Welcome to the weird world of Sandman. What we’re doing is a series of short stories for four or five issues here; I’ve finished the Doll’s House storyline, and there was a while towards the end of the storyline when I just couldn’t take it any more - partly because I’d keep getting new ideas for stories and be unable to get them in, and also because I wanted to do a few totally self-contained stories that I could get over with in 24 pages: the worry that I didn’t have a clue how Doll’s House was going to end (which I didn’t, until I got through Sandman 15) was getting pretty nerve-wracking. This is the first of them…

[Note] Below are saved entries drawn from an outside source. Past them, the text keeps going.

(* ===== verification/Gnark.v ===== *)
(** * Circuits

    The arithmetic of gnark circuits, over the field of the circuit, and the helpers of
    [src/circuits/helpers.go] and [src/census/gnark.go]. A value of the circuit is a
    field element; an assertion is a boolean, and a circuit is satisfied when all of
    them are true. gnark's boolean operations take bits, which every use here gives them.
    The gadgets of other packages are parameters: the Poseidon hash, the sparse Merkle
    tree, the census proofs, the recursive verifier. *)

From S2P Require Import Prelude Bytes Spec Types Census Curve ElGamal.

(** ** The field *)

(** Integers modulo [modulus]. *)
Class Field := {
  F : Type;
  F_dec :: EqDecision F;
  modulus : Z;
  F_of : Z → F;
  F_to : F → Z;
  modulus_gt : two64 < modulus;
  F_to_of z : F_to (F_of z) = z mod modulus;
  F_of_to a : F_of (F_to a) = a }.

Section api.
Context `{Field}.
#[export] Instance F_to_inj : Inj (=) (=) F_to.
Proof. intros a b Hab. by rewrite <-(F_of_to a), Hab, F_of_to. Qed.
#[export] Program Instance F_countable : Countable F :=
  inj_countable F_to (λ z, Some (F_of z)) _.
Next Obligation. intros a. cbn. by rewrite F_of_to. Qed.

Definition zero : F := F_of 0.
Definition one : F := F_of 1.
Definition api_Add (a b : F) : F := F_of (F_to a + F_to b).
Definition api_Sub (a b : F) : F := F_of (F_to a - F_to b).
Definition api_Mul (a b : F) : F := F_of (F_to a * F_to b).
Definition api_IsZero (a : F) : F := if bool_decide (a = zero) then one else zero.
Definition api_And (a b : F) : F := api_Mul a b.
Definition api_Or (a b : F) : F := api_Sub (api_Add a b) (api_Mul a b).
Definition api_Select (c a b : F) : F := api_Add (api_Mul c (api_Sub a b)) b.
Definition api_AssertIsEqual (a b : F) : bool := bool_decide (a = b).
Definition api_AssertIsLessOrEqual (a b : F) : bool := F_to a <=? F_to b.

(** [src/circuits/helpers.go:21-23] *)
Definition AssertIsEqualIf (condition i1 i2 : F) : bool := api_AssertIsEqual (api_Select condition i1 i2) i2.
(** [src/circuits/helpers.go:27-29] *)
Definition AssertTrueIf (condition mustBeTrue : F) : bool := AssertIsEqualIf condition mustBeTrue one.

(** [src/census/gnark.go:14-22] *)
Definition IsMerkleTreeCensusOrigin (origin : F) : F :=
  api_Or (api_Or (api_IsZero (api_Sub origin (F_of CensusOriginMerkleTreeOffchainStaticV1)))
                 (api_IsZero (api_Sub origin (F_of CensusOriginMerkleTreeOffchainDynamicV1))))
         (api_IsZero (api_Sub origin (F_of CensusOriginMerkleTreeOnchainDynamicV1))).
(** [src/census/gnark.go:28-30] *)
Definition IsCSPCensusOrigin (origin : F) : F :=
  api_IsZero (api_Sub origin (F_of CensusOriginCSPEdDSABabyJubJubV1)).
(** [src/census/gnark.go:34-39] *)
Definition IsValidCensusOrigin (origin : F) : F :=
  api_Or (IsMerkleTreeCensusOrigin origin) (IsCSPCensusOrigin origin).

(** ** Bits *)

Definition bit (b : bool) : F := if b then one else zero.
Lemma F_to_range a : 0 ≤ F_to a < modulus.
Proof. rewrite <-(F_of_to a), F_to_of. apply Z.mod_pos_bound. pose proof modulus_gt. unfold two64 in *. lia. Qed.
Lemma F_to_small z : 0 ≤ z < modulus → F_to (F_of z) = z.
Proof. intros Hz. by rewrite F_to_of, Z.mod_small. Qed.
Lemma F_of_small_inj a b : 0 ≤ a < modulus → 0 ≤ b < modulus → F_of a = F_of b → a = b.
Proof. intros Ha Hb Hab%(f_equal F_to). by rewrite !F_to_small in Hab. Qed.
Lemma F_of_mod z w : z mod modulus = w mod modulus → F_of z = F_of w.
Proof. intros Heq. apply F_to_inj. by rewrite !F_to_of. Qed.
Lemma modulus_gt1 : 60 < modulus.
Proof. pose proof modulus_gt. unfold two64 in *. lia. Qed.
Lemma F_to_zero : F_to zero = 0.
Proof. pose proof modulus_gt1. by apply F_to_small; lia. Qed.
Lemma F_to_one : F_to one = 1.
Proof. pose proof modulus_gt1. by apply F_to_small; lia. Qed.
Lemma F_to_bit b : F_to (bit b) = if b then 1 else 0.
Proof. destruct b; [apply F_to_one|apply F_to_zero]. Qed.
Lemma one_ne_zero : one ≠ zero.
Proof. intros Heq%(f_equal F_to). by rewrite F_to_one, F_to_zero in Heq. Qed.
Lemma bit_inj a b : bit a = bit b → a = b.
Proof. destruct a, b; cbn; try done; [|intros Heq; symmetry in Heq]; intros; exfalso; by apply one_ne_zero. Qed.
Lemma bit_one b : bit b = one ↔ b = true.
Proof. split; [apply (bit_inj b true)|by intros ->]. Qed.
Lemma IsZero_bit a : api_IsZero a = bit (bool_decide (a = zero)).
Proof. unfold api_IsZero. by case_bool_decide. Qed.
Lemma not_bit b : api_Sub one (bit b) = bit (negb b).
Proof. unfold api_Sub. rewrite F_to_one, F_to_bit. by destruct b. Qed.
Lemma and_bit a b : api_And (bit a) (bit b) = bit (a && b).
Proof. unfold api_And, api_Mul. rewrite !F_to_bit. by destruct a, b. Qed.
Lemma mul_bit a b : api_Mul (bit a) (bit b) = bit (a && b).
Proof. apply and_bit. Qed.
Lemma or_bit a b : api_Or (bit a) (bit b) = bit (a || b).
Proof.
  unfold api_Or, api_Add, api_Mul, api_Sub. pose proof modulus_gt1.
  rewrite !F_to_bit, !F_to_of. destruct a, b; cbn -[Z.modulo];
    rewrite ?(Z.mod_small 2), ?(Z.mod_small 1), ?(Z.mod_small 0) by lia; done.
Qed.
Lemma add_0_r a : api_Add a zero = a.
Proof. unfold api_Add. by rewrite F_to_zero, Z.add_0_r, F_of_to. Qed.
Lemma Select_bit c a b : api_Select (bit c) a b = if c then a else b.
Proof.
  unfold api_Select, api_Mul, api_Add, api_Sub. pose proof modulus_gt1. apply F_to_inj.
  rewrite !F_to_of, F_to_bit. destruct c.
  - rewrite Z.mul_1_l, Z.mod_mod, Z.add_mod_idemp_l by lia. replace (F_to a - F_to b + F_to b) with (F_to a) by lia.
    apply Z.mod_small, F_to_range.
  - rewrite Z.mul_0_l, Z.mod_0_l, Z.add_0_l by lia. apply Z.mod_small, F_to_range.
Qed.
Lemma sub_zero_iff a b : api_Sub a b = zero ↔ a = b.
Proof.
  unfold api_Sub. split.
  - intros Heq%(f_equal F_to). rewrite F_to_of, F_to_zero in Heq. apply F_to_inj.
    pose proof (F_to_range a). pose proof (F_to_range b). pose proof modulus_gt1 as Hm.
    assert (Hne : modulus ≠ 0) by lia. apply Z.mod_divide in Heq as [k Hk]; [|exact Hne].
    assert (k = 0) as -> by nia. lia.
  - intros ->. by rewrite Z.sub_diag.
Qed.
Lemma IsZero_sub a b : api_IsZero (api_Sub a b) = bit (bool_decide (a = b)).
Proof. rewrite IsZero_bit. f_equal. apply bool_decide_ext, sub_zero_iff. Qed.
Lemma AssertIsEqualIf_bit c a b : AssertIsEqualIf (bit c) a b = true ↔ (c = true → a = b).
Proof.
  unfold AssertIsEqualIf, api_AssertIsEqual. rewrite Select_bit, bool_decide_eq_true. destruct c; naive_solver.
Qed.
Lemma AssertTrueIf_bit c b : AssertTrueIf (bit c) (bit b) = true ↔ (c = true → b = true).
Proof. unfold AssertTrueIf. rewrite AssertIsEqualIf_bit. pose proof (bit_one b). naive_solver. Qed.
End api.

Next up is A Dream of a Thousand Cats; Gaiman himself is a confirmed cat-lover (see his journal for tales of Fred the Unlucky Black Cat). My personal reaction is that this is the weakest of the four tales in the collection, although comic-reading Cat People around the world are sure to disagree with me (and that doesn’t mean I don’t think it’s a good story). It tells of cats envisaging the end of a world where they are enslaved by humans and where, as some of our oldest myths and legends suggest, they are gods and goddesses again. Their method of doing this is through dream, thus tapping in to one of the most fundamental themes of the whole series. Maybe it makes me a bad, cynical person that, on re-reading this, I thought: “Aha! So that’s where Russell T Davies got his big season finale idea from this time around!”

The third story is masterful and the one that has made this collection famous. A Midsummer Night’s Dream is a reworking of Shakespeare’s play that manages to explain where he got his inspiration and how his stories still manage to resonate with readers 400 years after they were written, as well as hinting at the fate of his son Hamnet, who died in 1596 aged 11. It is famous for winning a World Fantasy Award for Short Fiction only to see the rules changed so no other comic book or graphic novel could follow in its footsteps. This is an amazing piece of work for the ease in which it manages to incorporate so many strands of myth, fantasy, folklore, humour and narrative into a few short comic pages. Also for the sense it gives you that this is somehow the right explanation for the genesis of the play. In fact the hobgoblin Robin Goodfellow (”Merry wanderer of the night? I am that giggling, dangerous, totally bloody psychotic menace to life and limb, more like it”) says: “This is magnificent, and it is true! It never happened; yet it is still true. What magic art is this?” I couldn’t put it better myself.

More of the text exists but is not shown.